[Saved entries]
• • • • •

(** A swap of two slots below [m] keeps the slots below [m] in sync. *)
Lemma swap_synced h m a b :
  heap_wf h -> synced_upto h m -> a < m -> b < m -> m <= capacity h ->
  synced_upto (xi_heap_elements_swap h a b) m.
Proof.
  intros Hwf Hsync Ha Hb Hm.
  pose proof (wf_elements_len _ Hwf) as Hlen.
  destruct (wf_slot_some h a Hwf ltac:(lia)) as [pa Hpa].
  destruct (wf_slot_some h b Hwf ltac:(lia)) as [pb Hpb].
  destruct (wf_store_some h a pa Hwf Hpa) as [ea Hea].
  destruct (wf_store_some h b pb Hwf Hpb) as [eb Heb].
  assert (Hia := Hsync _ _ Ha Hpa). assert (Hib := Hsync _ _ Hb Hpb).
  unfold obj_index in Hia, Hib. rewrite Hea in Hia. rewrite Heb in Hib. simpl in *.
  pose proof (swap_elements h a b ltac:(lia) ltac:(lia)) as Hel.
  intros i p Hi Hip. rewrite Hel in Hip.
  unfold xi_heap_elements_swap. rewrite Hpa, Hpb. unfold obj_index. simpl.
  unfold obj_index. rewrite Hea, Heb. simpl.
  destruct (decide (i = a)) as [->|Hna].
  { rewrite transp_l, Hpb in Hip. injection Hip as <-.
    destruct (decide (pa = pb)) as [->|Hne].
    - rewrite list_lookup_alter_eq, list_lookup_alter_eq, Heb. simpl.
      assert (a = b) by (eapply NoDup_lookup; eauto using wf_nodup). lia.
    - rewrite list_lookup_alter_ne, list_lookup_alter_eq, Heb by done. simpl.
      congruence. }
  destruct (decide (i = b)) as [->|Hnb].
  { rewrite transp_r, Hpa in Hip. injection Hip as <-.
    rewrite list_lookup_alter_eq. destruct (decide (pa = pb)) as [->|].
    - rewrite list_lookup_alter_eq, Heb. simpl. lia.
    - rewrite list_lookup_alter_ne, Hea by done. simpl. lia. }
  rewrite transp_other in Hip by done.
  assert (p <> pa) by (intros ->; apply Hna; eapply NoDup_lookup; eauto using wf_nodup).
  assert (p <> pb) by (intros ->; apply Hnb; eapply NoDup_lookup; eauto using wf_nodup).
  rewrite !list_lookup_alter_ne by done.
  apply (Hsync _ _ Hi Hip).
Qed.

• • • • •

Output every entry exactly as it appears.

(** A swap of two slots below [m] keeps the slots below [m] in sync. *)
Lemma swap_synced h m a b :
  heap_wf h -> synced_upto h m -> a < m -> b < m -> m <= capacity h ->
  synced_upto (xi_heap_elements_swap h a b) m.
Proof.
  intros Hwf Hsync Ha Hb Hm.
  pose proof (wf_elements_len _ Hwf) as Hlen.
  destruct (wf_slot_some h a Hwf ltac:(lia)) as [pa Hpa].
  destruct (wf_slot_some h b Hwf ltac:(lia)) as [pb Hpb].
  destruct (wf_store_some h a pa Hwf Hpa) as [ea Hea].
  destruct (wf_store_some h b pb Hwf Hpb) as [eb Heb].
  assert (Hia := Hsync _ _ Ha Hpa). assert (Hib := Hsync _ _ Hb Hpb).
  unfold obj_index in Hia, Hib. rewrite Hea in Hia. rewrite Heb in Hib. simpl in *.
  pose proof (swap_elements h a b ltac:(lia) ltac:(lia)) as Hel.
  intros i p Hi Hip. rewrite Hel in Hip.
  unfold xi_heap_elements_swap. rewrite Hpa, Hpb. unfold obj_index. simpl.
  unfold obj_index. rewrite Hea, Heb. simpl.
  destruct (decide (i = a)) as [->|Hna].
  { rewrite transp_l, Hpb in Hip. injection Hip as <-.
    destruct (decide (pa = pb)) as [->|Hne].
    - rewrite list_lookup_alter_eq, list_lookup_alter_eq, Heb. simpl.
      assert (a = b) by (eapply NoDup_lookup; eauto using wf_nodup). lia.
    - rewrite list_lookup_alter_ne, list_lookup_alter_eq, Heb by done. simpl.
      congruence. }
  destruct (decide (i = b)) as [->|Hnb].
  { rewrite transp_r, Hpa in Hip. injection Hip as <-.
    rewrite list_lookup_alter_eq. destruct (decide (pa = pb)) as [->|].
    - rewrite list_lookup_alter_eq, Heb. simpl. lia.
    - rewrite list_lookup_alter_ne, Hea by done. simpl. lia. }
  rewrite transp_other in Hip by done.
  assert (p <> pa) by (intros ->; apply Hna; eapply NoDup_lookup; eauto using wf_nodup).
  assert (p <> pb) by (intros ->; apply Hnb; eapply NoDup_lookup; eauto using wf_nodup).
  rewrite !list_lookup_alter_ne by done.
  apply (Hsync _ _ Hi Hip).
Qed.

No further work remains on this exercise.